Now we assume that $R$ is of characteristic $p$, and we introduce two important operations:
$$
\begin{array}{lccc}
\tilde{V}: & W_n(R) & \rightarrow & W_{n+1}(R) \\
& (x_0, \ldots, x_{n-1}) & \mapsto & (0, x_0, \ldots, x_{n-1}) \\
\\
\sigma: & W_n(R) & \rightarrow & W_{n-1}(R) \\
& (x_0, \ldots, x_{n-1}) & \mapsto & (x_0^p, \ldots, x^p_{n-2})
\end{array}
$$
$\tilde{V}$ is called the \textit{shift} or \textit{transfer} (in German this is \textit{Verschiebung}), and it is additive. $\sigma$ is called the \textit{Frobenius} and it is a ring homomorphism. We have the following relation:
$$
\sigma \circ \tilde{V} = \tilde{V} \circ \sigma = p \cdot id_{W_n(R)}
$$
Here, obviously, multiplication by $p$ is not multiplication by $p$ coordinate-wise (otherwise, since $A$ has characteristic $p$, this would be the same as multiplication by $0$), but adding (using $\oplus$) $p$ times any vector with itself.
Now the projection $W_n(R) \rightarrow W_{n-1}(R)$ onto the first $(n-1)$ components is a surjective ring homomorphism, and we can take the projective limit of this projective system in order to get $W(R)$:
$$ W(R) := \lim_\leftarrow W_n(R) $$
For example, if $R = \mathbb{F}_p$, the Frobenius $\sigma$ is trivial, so the Verschiebung $V$ is just multiplying by $p$. Hence, $W_n( \mathbb{F}_p) \subset \mathbb{Z} / p^n \mathbb{Z}$. Moreover, by noting that there is an element of order $p^n$ and comparing sizes, we conclude that this is an equality. Therefore,
$$ W(\mathbb{F}_p) = \lim_\leftarrow \mathbb{Z} / p^n \mathbb{Z} = \mathbb{Z}_p $$
\subsubsection*{Sheafification of $W_n(R)$}
Given a scheme $X$ over an algebraically closed field of characteristic $p$, we can sheafify the construction of $W_n(R)$ to obtain sheaves of rings $W_n \mathcal{O}_X$ and $W \mathcal{O}_X$. This was done by Serre in \cite{Ser58} as follows: for any closed $x \in X$, the ring $\mathcal{O}_{X,x}$ is a ring of characteristic $p$. If we fix $n$, we form $W_n(\mathcal{O}_{X, x})$, and when we vary $x$ we get a sheaf of rings $W_n \mathcal{O}_X$. We construct similarly $W \mathcal{O}_X$, and we get the cohomology groups $H^i(X, W_n \mathcal{O}_X)$ and $H^i(X, W \mathcal{O}_X)$.

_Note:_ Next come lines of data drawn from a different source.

(** What a thread remembers is the depth to which it holds the mutex: the
    locks it was granted less the unlocks it has begun. *)
Definition mutex_client (self : Z) : Client okl4_mutex nat call := {|
  body t c := match c with
    | Lock => okl4_mutex_lock self (Z.of_nat t)
    | TryLock => okl4_mutex_trylock self (Z.of_nat t)
    | Unlock => okl4_mutex_unlock self (Z.of_nat t)
    end;
  begins c d := match c with Unlock => pred d | _ => d end;
  ends c v d := match c with
    | Lock => S d
    | TryLock => if v =? SYNC_OK then S d else d
    | Unlock => d
    end;
  (* an unlock needs a lock; locking an uncounted mutex twice is an error of
     the program *)
  may m d c := match c with
    | Lock => (negb (is_counted m =? 0) || (d =? 0)%nat) && (Z.of_nat (S d) <? WORD_MOD)
    | TryLock => Z.of_nat (S d) <? WORD_MOD
    | Unlock => (1 <=? d)%nat
    end
|}.

(** ** The points of the code *)

(** [d] is the depth before the call. *)
Inductive pt : Type :=
| PIdle (d : nat)
| PIn (c : call) (d : nat) | PCounted (c : call) (d : nat)
| POwner (c : call) (d : nat) | PCount (c : call) (d : nat) | PCountW (c : call) (d : nat)
| PInc | PWait | PCas (d : nat) | PFail (d : nat)
| PAssO (c : call) | PAssC (c : call) | PSetO (c : call) | PSetC (c : call)
| PDone (c : call) (d : nat)
| UOwner (d : nat) | UCount (d : nat) | UCountW (d : nat) | UTest (d : nat) | URelO | UDec | USig
| UDone (d : nat).

Section points.
Context (self : Z) (b : bool).
Implicit Types (i d : nat).

(** The code that is left once the futex is taken. *)
Definition setC (i : nat) : prog okl4_mutex := do+ wr_field f_count 1 in Ret 0.
Definition setO (i : nat) : prog okl4_mutex := do+ wr_field f_owner (Z.of_nat i) in setC i.
Definition assC (i : nat) : prog okl4_mutex := Assert (fun m => count m =? 0) (setO i).
Definition assO (i : nat) : prog okl4_mutex := Assert (fun m => owner m =? NULL_KCAP) (assC i).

It is easy to prove that if $X$ is a projective variety (as, for example, a K3 surface) over a field of characteristic $p$, the cohomology groups $H^i(X, W_n \mathcal{O}_X)$ are $W \mathcal{O}_X$-modules of finite length (c.f. \cite{Ser58}). But we have to be careful, because this may not be true for $H^i(X, W \mathcal{O}_X)$: indeed, if $X$ is a supersingular K3 surface, the torsion part of the $W(k)$-module $H^i(X, W \mathcal{O}_X)$ is not finitely generated. In particular, we don't want this to be the $p$-adic analogous of $\ell$-adic cohomology, so we will have to do something else.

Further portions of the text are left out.